Е. Евтушенко, осуждающий, по словам его биографа И. Фаликова, “всякое насилие”, во время избирательной кампании 1989 года писал: “Пора принимать самые строгие нравственные и судебные меры к таким, например, оскорбительным выражениям и словечкам, как “русская свинья”, “хохляндия”, “все грузины торгаши”, “жид”, “армяшка”, “чучмек”! (“Советская культура, 1989 года, 11 марта”). Но это было лишь предвыборным лицемерием, потому что, когда ему было нужно, он русофобствовал с удовольствием, о чём свидетельствуют его стихи “О русских коалах” — ленивых, сонных, обожающих неволю сталинской эпохи. Если, по логике Евтушенко, надо судить за “русских свиней”, то почему бы не судить за “русских коал”? Ведь в обоих случаях русские приравниваются к животным. Думаю, едва ли Евтушенко решился бы написать “грузинские” или, допустим, “латышские” коалы.

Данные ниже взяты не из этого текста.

(* ===== verification/TestClient.v ===== *)
(** The test client (tool/testclient/main.go) and what the server makes of it. The program
names four things that pconnector does not define any more; they are parameters. *)

From S2P Require Import Prelude GoText Json ProtoDef Protocol ToCompute Room Config Token Rpc State.
From S2P Require Import Client Subscribe Heartbeat Stat Service Interleave Lifecycle LifecycleRuns.
Local Open Scope Z_scope.

(** What the test client takes from pconnector and pconnector does not have; what
[Unmarshal] reads of a reply to the registration is not looked at. *)
Class OldProtocol := {
  MsgTypeClientHello : Z;
  ConnectReply_Unmarshal : bytes -> option error;
  ServerHello_Unmarshal : bytes -> string * option error;
  ClientHello_Marshal : string -> bytes * option error;
}.

(** Where [main] stands: waiting to be connected, saying hello, at its end. *)
Inductive tpc := TConnecting | TTalking | TDone.

(** [type client struct], of whose connection what was given to [Output] and whether it
stopped counts; with the lines printed. *)
Record client := mkclient {
  cl_connected : bool;
  cl_out : list (Z * bytes);
  cl_stopped : bool;
}.
Record tstate := mkT { ts_pc : tpc; ts_client : client; ts_screen : list string }.

Definition Output (t : Z) (m : bytes) (c : client) : client :=
  mkclient (cl_connected c) (cl_out c ++ [(t, m)]) (cl_stopped c).
Definition upd_client (f : client -> client) (s : tstate) : tstate := mkT (ts_pc s) (f (ts_client s)) (ts_screen s).
Definition Println (line : string) (s : tstate) : tstate := mkT (ts_pc s) (ts_client s) (ts_screen s ++ [line]).

(** [client.doRegister]: the request stays at its zero value. *)
Definition doRegister (c : client) : client :=
  let mr := (Register_Marshal zero_Register).1 in Output MsgTypeRegister mr c.

(** [newClient] *)
Definition newClient : client := doRegister (mkclient false [] false).

Definition defaultAddr : string := "127.0.0.1:9001".

(** [parseFlag] *)
Definition parseFlag (args : list string) : option string := flag_String ["addr"; "a"] args defaultAddr.

Section TestClient.
Context `{OldProtocol}.

(** The handlers. *)
Definition handleConnectReply (m : bytes) : M tstate unit :=
  let _ := ConnectReply_Unmarshal m in
  modify (upd_client (fun c => mkclient true (cl_out c) (cl_stopped c))).

Definition handleServerHello (m : bytes) : M tstate unit :=
  let '(message, err) := ServerHello_Unmarshal m in
  match err with
  | Some _ => throw (PErr (EDef ErrParameter))
  | None => modify (Println message)
  end.

(** [client.clientHello] *)
Definition clientHello (msg : string) : tstate -> tstate :=
  upd_client (Output MsgTypeClientHello (ClientHello_Marshal msg).1).

(** The handlers [newClient] gives to its mux. *)
Definition mux : gmap Z (bytes -> M tstate unit) := ∅.

(** [main] up to its first loop; [None] is an end with 2. [dial] is [net.Dial]. *)
Definition test_main (dial : string -> option string) (args : list string) : option tstate :=
  serverAddr ← parseFlag args;
  mret match dial serverAddr with
       | Some err => mkT TDone (mkclient false [] false) [err]
       | None => mkT TConnecting newClient []
       end.

(** A turn of the first loop; the two cases of the second one. *)
Definition connecting (s : tstate) : tstate :=
  if cl_connected (ts_client s)
  then mkT TTalking (ts_client s) (ts_screen s ++ ["connected"]) else s.
Definition disconnected (s : tstate) : tstate := mkT TDone (ts_client s) (ts_screen s ++ ["disconnected"]).

(** A message for which the mux has a handler; the connection stops; [main] goes on. *)
Inductive tstep : tstate -> tstate -> Prop :=
  | t_message t m h s : mux !! t = Some h -> tstep s (h m s).2
  | t_lost s : tstep s (upd_client (fun c => mkclient (cl_connected c) (cl_out c) true) s)
  | t_connecting s : ts_pc s = TConnecting -> tstep s (connecting s)
  | t_StopD s : ts_pc s = TTalking -> cl_stopped (ts_client s) = true -> tstep s (disconnected s)
  | t_hello now s : ts_pc s = TTalking -> tstep s (clientHello now s).

End TestClient.

(** * Lemmas *)

(** The registration of the test client, as the server reads it. *)
Lemma zero_Register_read : Register_Unmarshal (Register_Marshal zero_Register).1 zero_Register = (zero_Register, None).
Proof. vm_compute. reflexivity. Qed.

(** No key decrypts the empty token. *)
Lemma empty_token `{Gorsa} config spare :
  cf_PemFile config <> "" -> match refreshToken0 config spare "" with Ret (_, None) => False | _ => True end.
Proof.
  intros Hpem. unfold refreshToken0, decrypt. rewrite bool_decide_false by done. cbn [negb].
  destruct rsa_bitlen as [bits|]; [|exact I]. rewrite (hexToBytes_encode [] spare : hexToBytes spare "" = Ret []).
  destruct (decide (Z.to_nat (bits / 8) = 0%nat)) as [Hn|Hn]; [unfold splitBytes; by rewrite decide_True|].
  rewrite splitBytes_cuts, cuts_short by (done || cbn; lia). by rewrite decide_True.
Qed.

(** * Properties *)

(** The test client never gets anywhere. It gives no handler to its mux, so that nothing
it receives makes it connected: from its start on, whatever arrives and also when its
connection is lost, it has sent its empty registration and nothing else, printed nothing,
and waits. *)
Theorem test_client_waits `{OldProtocol} dial args s0 s :
  test_main dial args = Some s0 -> ts_pc s0 <> TDone -> rtc tstep s0 s ->
  ts_pc s = TConnecting /\ cl_connected (ts_client s) = false /\ ts_screen s = [] /\
  cl_out (ts_client s) = [(MsgTypeRegister, (Register_Marshal zero_Register).1)].
Proof.
  intros Hmain Hpc Hrun.
  assert (s0 = mkT TConnecting newClient []) as ->.
  { unfold test_main in Hmain. destruct (parseFlag args) as [addr|]; [|done]. cbn in Hmain.
    destruct (dial addr) as [err|]; injection Hmain as <-; [by destruct Hpc|done]. }
  clear Hmain Hpc. remember (mkT TConnecting newClient []) as s0 eqn:E0.
  assert (ts_pc s0 = TConnecting /\ cl_connected (ts_client s0) = false /\ ts_screen s0 = [] /\
    cl_out (ts_client s0) = [(MsgTypeRegister, (Register_Marshal zero_Register).1)]) as Hinv by (by subst).
  clear E0. induction Hrun as [s|s s1 s2 Hstep _ IH]; [done|]. apply IH. destruct Hinv as (H1 & H2 & H3 & H4).
  destruct Hstep as [t m h s Hm|s|s Hs|s Hs _|now s Hs]; try congruence.
  - unfold mux in Hm. by rewrite lookup_empty in Hm.
  - done.
  - unfold connecting. by rewrite H2.
Qed.

(** C39: what the server makes of the test client. Without a key file it is admitted, under the
empty user id, and the connection of the test client that was there before is stopped; with
a key file its connection is stopped and nothing else happens. *)
Theorem test_client_meets_server `{HB : BDMsg, HL : !BDMsgLaws, HN : Net, HG : Gorsa, HZ : Zlib, HP : Proto}
    config e spare now1 now2 s w sc :
  rtc (step config) (w_init e) w -> w_conns w !! s = Some sc -> sc_UserData sc = UD_SClient s -> sc_Handshaked sc = false ->
  forall t m, cl_out newClient = [(t, m)] ->
  let w' := (dispatch config spare now1 now2 s t m w).2 in
  (cf_PemFile config = "" -> exists l c, cm_Client "" w' = Some l /\ w_clients w !! l = None /\
     w_clients w' !! l = Some c /\ c_msc c = s /\
     forall old oldc, cm_Client "" w = Some old -> w_clients w !! old = Some oldc ->
       exists so, w_conns w' !! c_msc oldc = Some so /\ sc_Stopped so = true) /\
  (cf_PemFile config <> "" -> w' = on_conn s sc_Stop w).
Proof.
  intros Hreach Hs Hd Hh t m Hout.
  assert (t = MsgTypeRegister /\ m = (Register_Marshal zero_Register).1) as [-> ->] by (by injection Hout as <- <-).
  clear Hout. apply life_of_steps, life_reachable in Hreach as Hok.
  unfold life_inv in Hok. cbn in Hok. cbn zeta.
  change (dispatch config spare now1 now2 s MsgTypeRegister (Register_Marshal zero_Register).1 w)
    with (handleRegister config spare now1 s (Register_Marshal zero_Register).1 w).
  assert (handleRegister config spare now1 s (Register_Marshal zero_Register).1 w =
    recovering (r ← cm_clientIn config spare now1 zero_Register s;
      match r with
      | (_, Some _) => throw (PErr (EDef ErrUnexpected))
      | (_, None) => modify (on_conn s sc_Handshake)
      end) (fun _ => Stop s) w) as ->.
  { unfold handleRegister, assert_SClient, user_data, Handshaked. unfold mbind at 1, M_bind at 1. rewrite Hs, Hd.
    unfold recovering. unfold gets. unfold mbind at 1, M_bind at 1. rewrite Hs, Hh, zero_Register_read. reflexivity. }
  split.
  - intros Hpem.
    destruct (clientIn_admits config spare now1 zero_Register s w (Build_Token "" "" "" 0 (-1)))
      as (l & w' & c & E & EM & Hl & Hc & _ & Hm & Hold).
    { unfold refreshToken0. by rewrite bool_decide_true. }
    { by eexists. }
    { intros l c Hc. apply tb_conn. by eapply (lk_conn _ _ _ Hok), tb_client. }
    unfold recovering. unfold mbind, M_bind. rewrite E. cbn [snd modify]. exists l, c. split_and!; try done.
    + unfold cm_Client. cbn. rewrite EM. apply lookup_insert_eq.
    + intros old oldc Ho Hoc. destruct (Hold old oldc Ho Hoc) as (so & Hso & Hst). cbn. rewrite lookup_alter.
      case_decide as Es; [|eauto]. rewrite Es, Hso. eexists. split; [done|]. by rewrite handshake_Stopped.
  - intros Hpem. pose proof (empty_token config spare Hpem) as Ht. unfold recovering, mbind, M_bind, cm_clientIn.
    pose proof (refreshToken0_returns config spare (rg_Token zero_Register)) as Hret.
    change (rg_Token zero_Register) with "" in *. by destruct (refreshToken0 config spare "") as [[claims [err|]]|p|].
Qed.

(** * Witnesses *)

Section Examples.
#[local] Existing Instances test_bdmsg test_bdmsg_laws test_net test_zlib toy_rsa test_proto.

Definition test_old : OldProtocol := {|
  MsgTypeClientHello := 7;
  ConnectReply_Unmarshal _ := None;
  ServerHello_Unmarshal m := (string_of_bytes m, None);
  ClientHello_Marshal s := (bytes_of_string s, None);
|}.

Example test_client_flags :
  parseFlag ["-a"; "b:1"] = Some "b:1" /\ parseFlag ["--addr=c:2"; "x"] = Some "c:2" /\ parseFlag [] = Some "127.0.0.1:9001" /\
  parseFlag ["-b"] = None.
Proof. vm_compute. split_and!; reflexivity. Qed.

(** If the handlers were given to the mux, the client would get on. *)
Example connected_by_a_reply :
  ts_pc (connecting (@handleConnectReply test_old [] (mkT TConnecting newClient [])).2) = TTalking.
Proof. vm_compute. reflexivity. Qed.

End Examples.

Lemma test_client_waits_witness :
  let s := mkT TConnecting (mkclient false (cl_out newClient) true) [] in
  ts_pc (connecting s) = TConnecting /\ ts_screen (connecting s) = [].
Proof.
  intros s. destruct (@test_client_waits test_old (fun _ => None) [] (mkT TConnecting newClient []) (connecting s))
    as (H1 & _ & H2 & _).
  - vm_compute. reflexivity.
  - discriminate.
  - eapply rtc_l; [apply (@t_lost test_old)|]. apply rtc_once. apply (@t_connecting test_old). reflexivity.
  - split; [exact H1|exact H2].
Defined.

Lemma test_client_meets_server_witness :
  exists l, cm_Client "" (@dispatch test_bdmsg test_net toy_rsa open_config [] 0 0 1%positive MsgTypeRegister
    (Register_Marshal zero_Register).1 w_s1).2 = Some l.
Proof.
  destruct (@test_client_meets_server test_bdmsg test_bdmsg_laws test_net toy_rsa test_zlib test_proto open_config
    (test_env ∅) [] 0 0 1%positive w_s1 (Build_test_conn false false (UD_SClient 1%positive) [])
    (rtc_once _ _ w_s1_step) eq_refl eq_refl eq_refl MsgTypeRegister (Register_Marshal zero_Register).1 eq_refl)
    as [H _].
  destruct (H eq_refl) as (l & c & Hl & _). exists l. exact Hl.
Defined.
(** * A shallow embedding of @bhar2254/mysql

    The development follows the three source modules:

    - [JS]: the fragment of JavaScript's data model the package relies on
      (values, truthiness, [String(v)], objects as ordered property lists,
      [Array.prototype.join], template literals);
    - [Helper]: [mysql-helper.js], the query builders ([buildInsertQuery],
      [buildSelectQuery], [buildDeleteQuery], [escapeValue]) and the query
      executor ([createPool], [queryPromise], [executeQueryWithRetry]);
    - [SqlObject]: [mysql-object.js], the [SQLObject] class with its
      getters, setters and the [initialize], [create], [read] and [destroy]
      methods;
    - [Scripted]: a database server that answers from a script, on which
      the examples run.

    Modelling decisions that hold throughout:

    - numbers are the integers ([Z]); fractional numbers, [NaN] and the
      infinities are not represented, and [String(n)] is the decimal
      numeral of [n], as JavaScript prints an integer below 10^21;
    - strings are [string]s, compared character by character;
    - an object is the list of its own enumerable properties in the order
      [Object.keys] enumerates them; property reads fall back to the
      members every object literal inherits from [Object.prototype];
    - an object keeps the prototype it was made with: an assignment to
      the key [__proto__], and [String] of an object that has a
      [toString] of its own, are beyond the model, and [column_name] and
      [printable] name the keys and values within it;
    - [async] functions are state transformers over the process state
      ([World]); a rejected promise and a [throw] are both [Throw];
    - console output is not part of the state. *)

From Stdlib Require Import String Ascii List ZArith Lia Bool DecimalString.
Import ListNotations.
Lemma toggle_completed_lookup_witness :
  toggle_completed Sample.ana_on_task_1 3 Sample.store
  = (Raise DoesNotExist, Sample.store)
  ∧ ∃ response st',
      toggle_completed Sample.ana_on_task_1 1 Sample.store
      = (Ok response, st').
Proof.
  split.
  - apply (proj1 (toggle_completed_lookup Sample.store
                    Sample.ana_on_task_1 3)).
    reflexivity.
  - apply (proj2 (toggle_completed_lookup Sample.store
                    Sample.ana_on_task_1 1)).
    exists Sample.T1. reflexivity.
Defined.

Lemma toggle_completed_involution_witness :
  ∃ response1 st1 response2 st2,
    toggle_completed Sample.ana_on_task_1 1 Sample.store = (Ok response1, st1)
    ∧ toggle_completed Sample.ana_on_task_1 1 st1 = (Ok response2, st2)
    ∧ Task.is_completed <$> tasks st1 !! 1
      = Some (negb (Task.is_completed Sample.T1))
    ∧ Task.is_completed <$> tasks st2 !! 1
      = Some (Task.is_completed Sample.T1)
    ∧ st2 = Sample.store.
Proof.
  apply (toggle_completed_involution Sample.store Sample.ana_on_task_1 1
           Sample.T1 5 Sample.ana).
  - reflexivity.
  - reflexivity.
  - apply (bool_decide_unpack _). by_computation.
Defined.

Lemma get_queryset_only_project_witness :
  ∃ queryset,
    TaskListView.get_queryset decimal Sample.today
      (Sample.task_list ["urgent"]) Sample.store
    = (Ok queryset, Sample.store)
    ∧ ∀ pk task,
        queryset !! pk = Some task →
        tasks Sample.store !! pk = Some task ∧ Task.project_id task = 1.
Proof.
  apply (get_queryset_only_project decimal Sample.today Sample.store
           (Sample.task_list ["urgent"]) "1" 1).
  - reflexivity.
  - reflexivity.
Defined.

Lemma get_queryset_done_partition_witness :
  ∃ done_list default_list,
    TaskListView.get_queryset decimal Sample.today
      (Sample.task_list ["done"]) Sample.store
    = (Ok done_list, Sample.store)
    ∧ TaskListView.get_queryset decimal Sample.today
        (Sample.task_list []) Sample.store
      = (Ok default_list, Sample.store)
    ∧ (∀ pk task,
         done_list !! pk = Some task
         ↔ tasks Sample.store !! pk = Some task ∧ Task.project_id task = 1
           ∧ Task.is_completed task = true)
    ∧ (∀ pk task,
         default_list !! pk = Some task
         ↔ tasks Sample.store !! pk = Some task ∧ Task.project_id task = 1
           ∧ Task.is_completed task = false)
    ∧ (∀ pk task,
         tasks Sample.store !! pk = Some task → Task.project_id task = 1 →
         (done_list !! pk = Some task ∧ default_list !! pk = None)
         ∨ (done_list !! pk = None ∧ default_list !! pk = Some task)).
Proof.
  apply (get_queryset_done_partition decimal Sample.today Sample.store
           (Sample.task_list ["done"]) (Sample.task_list []) "1" 1).
  - reflexivity.
  - reflexivity.
  - reflexivity.
  - reflexivity.
  - reflexivity.
Defined.

Lemma get_queryset_filters_witness :
  (∃ queryset,
     TaskListView.get_queryset decimal Sample.today
       (Sample.task_list ["past_dl"; "urgent"]) Sample.store
     = (Ok queryset, Sample.store)
     ∧ queryset !! 1 = Some Sample.T1 ∧ queryset !! 2 = None)
  ∧ TaskListView.get_queryset decimal Sample.today
      (Sample.task_list ["past_dl"; "urgent"]) Sample.store
    = (Ok {[1 := Sample.T1]}, Sample.store)
  ∧ TaskListView.get_queryset decimal Sample.today
      (Sample.task_list ["done"]) Sample.store
    = (Ok {[2 := Sample.T2]}, Sample.store)
  ∧ TaskListView.get_queryset decimal Sample.today
      (Sample.task_list []) Sample.store
    = (Ok {[1 := Sample.T1]}, Sample.store).
Proof.
  split.
  - destruct (proj1 (get_queryset_filters decimal Sample.today) Sample.store
                (Sample.task_list ["past_dl"; "urgent"]) "1" 1)
      as (queryset & Hrun & Hrows); [reflexivity|reflexivity|].
    exists queryset. split; [exact Hrun|]. split.
    + apply Hrows. split; [reflexivity|].
      split; [reflexivity|]. split; [intros _; by_computation|].
      split; [intros _; reflexivity|reflexivity].
    + destruct (queryset !! 2) as [task|] eqn:Hpk; [|reflexivity].
      apply Hrows in Hpk as (Hpk & _ & _ & _ & Hflag).
      injection Hpk as <-. discriminate Hflag.
  - apply (proj2 (get_queryset_filters decimal Sample.today) Sample.store
             (Sample.task_list []) "1" 1 1 Sample.T1 2 Sample.T2);
      by_computation.
Defined.


Lemma WorkerListView_no_search_witness :
  WorkerListView.get_queryset (Sample.worker_list None) Sample.store
  = (Ok (workers Sample.store), Sample.store)
  ∧ WorkerListView.get_queryset (Sample.worker_list (Some "")) Sample.store
    = (Ok (workers Sample.store), Sample.store)
  ∧ ∃ context,
      WorkerListView.get_context_data (Sample.worker_list (Some "ana"))
        Sample.store
      = (Ok context, Sample.store)
      ∧ WorkerListView.num_workers context = size (workers Sample.store).
Proof.
  split; [|split].
  - apply (proj1 WorkerListView_no_search Sample.store
             (Sample.worker_list None)).
    left. reflexivity.
  - apply (proj1 WorkerListView_no_search Sample.store
             (Sample.worker_list (Some ""))).
    right. reflexivity.
  - apply (proj2 WorkerListView_no_search Sample.store
             (Sample.worker_list (Some "ana"))).
Defined.

(** * Further properties *)

(** ** What a toggle leaves alone, and what it moves *)

Lemma set_is_completed_same task :
  Task.set_is_completed (Task.is_completed task) task = task.
Proof. by destruct task. Qed.

(** The three ways a call can end. *)
Lemma toggle_completed_cases st request pk :
  (tasks st !! pk = None
   ∧ toggle_completed request pk st = (Raise DoesNotExist, st))
  ∨ (is_Some (tasks st !! pk)
     ∧ toggle_completed request pk st
       = (Ok (HttpResponse "Unauthorized" 405), st))
  ∨ (∃ task,
       tasks st !! pk = Some task
       ∧ toggle_completed request pk st
         = (Ok (HttpResponseRedirect (reverse "core:task-detail" [pk])),
            toggled pk task st)).
Proof.
  destruct (tasks st !! pk) as [task|] eqn:Hpk.
  - right.
    assert (Decision (∃ w row, user request = Authenticated w row
                               ∧ (pk, w) ∈ task_assignees st)) as [Hin|Hout].
    { destruct (user request) as [|w row].
      - right. by intros (? & ? & ? & _).
      - destruct (decide ((pk, w) ∈ task_assignees st)) as [Hin|Hout].
        + left. by exists w, row.
        + right. intros (? & ? & Hu & Hin). by injection Hu as <- <-. }
    + destruct Hin as (w & row & Hu & Hin). right. exists task.
      split; [done|]. by eapply toggle_completed_assignee.
    + left. split; [done|]. unfold toggle_completed.
      rewrite (bind_Ok _ _ _ _ _ (Task_objects_get_Some _ _ _ Hpk)).
      rewrite (bind_Ok _ _ st false st); [done|].
      apply in_assignees_false. intros w row Hu Hin. apply Hout. eauto.
  - left. split; [done|]. unfold toggle_completed.
    by rewrite (bind_Raise _ _ _ _ _ (Task_objects_get_None _ _ Hpk)).
Qed.
(** * Dataset metadata reconciliation (src/src/xr_parser.py)

    A shallow embedding of the attribute normaliser, the axis classifier and
    the attribute reconciler of [xr_parser.py], with the properties of its
    specification stated and settled against the embedded code.

    Conventions of the embedding.
    - Python [str] is [string] (ASCII text); attribute values are [value].
    - A Python [dict] is an insertion-ordered association list ([dict]).
    - A function that can raise returns [res]; a method that mutates the
      objects it is handed threads them as an explicit state and returns an
      [outcome], which keeps the state reached when an exception propagates.
    - [guess_attr] and [compare_attr] are declared [@staticmethod] and yet
      read [self.log]: the name [self] is unbound in their bodies, so the
      statement raises [NameError] when it is reached ([static_self_log]). *)

From Stdlib Require Import String Ascii List Bool Arith ZArith Lia DecimalString.
From Stdlib Require Import Sorting.Sorted Sorting.Permutation.
Import ListNotations.
Open Scope string_scope.

Set Implicit Arguments.

(* ------------------------------------------------------------------ *)
(** ** Strings *)

Module Str.

Definition code (c : ascii) : nat := nat_of_ascii c.

Definition in_range (lo hi : nat) (c : ascii) : bool :=
  ((lo <=? code c) && (code c <=? hi))%nat.

Definition is_upper : ascii -> bool := in_range 65 90.
Definition is_lower : ascii -> bool := in_range 97 122.
Definition is_digit : ascii -> bool := in_range 48 57.

(** The character class [[a-zA-Z]]. *)
Definition is_letter (c : ascii) : bool := is_upper c || is_lower c.

(** The character class [[a-z0-9]]. *)
Definition is_lower_alnum (c : ascii) : bool := is_lower c || is_digit c.
(* ===== verification/_CoqProject ===== *)
-Q . S2P
Prelude.v
Phase.v
Task.v
Ordered.v
CycleDetect.v
PlanState.v
StateMachine.v
Bytes.v
AuditChain.v
EventLog.v
Snapshot.v
SnapshotDelta.v
Recovery.v
Executor.v
Ceiling.v
Budget.v
MergeQueue.v
Permit.v
LoopGuard.v
Taint.v
KeyedMix.v
Capability.v
Pipeline.v
TaskScheduler.v
CircuitBreaker.v
Gates.v
Combinators.v
Dag.v
DagSchedule.v
DagMutate.v
DagFuse.v
Graph.v
GraphEngine.v
WorkflowToml.v
Collusion.v
ChainTypes.v
AgentRegistry.v
X402.v
Dispatch.v
Marketplace.v
Reputation.v
KoraiToken.v
Floats.v
Retry.v
Progress.v
Sandbox.v
Repair.v
PostMerge.v
Text.v
Body.v
Scoring.v
Engram.v
Signals.v
Job.v
Immune.v
Namespace.v
Arbitration.v
Watchers.v
Patterns.v
Conductor.v
Stuck.v
Diagnosis.v
Healing.v
Federation.v
Tool.v
GitGuard.v
BashGuard.v
RateLimit.v
Temporal.v
Network.v
PathGuard.v
Warrant.v
Risk.v
Contract.v
SafetyLayer.v
SafetySession.v
Authz.v
Dispatcher.v
Translate.v
ToolLoop.v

Русские коалы виноваты в том, что Леонид Брежнев получил Ленинскую премию за мемуары о “Малой земле” (“ты дал медальку не задаром, // ведя и свой медалесбор // малоземельным мемуарам // на всеземельный наш позор”). Но откуда было знать неграмотным “коалам”, что мемуары о Малой земле были написаны двумя советскими писателями еврейского происхождения? Однако, думаю, что нашему автору наверняка это было известно... “Мартены, блюминги, кессоны — вот племя идолов твоих”, — бросает в лицо коалам наш поклонник Маяковского, написавший в своё молодое время поэмы о строительстве “КамАЗа” и о “Братской ГЭС”, которые были воздвигнуты мозолистыми руками “русских коал”, подвиги которых Евтушенко воспевал во всю глотку.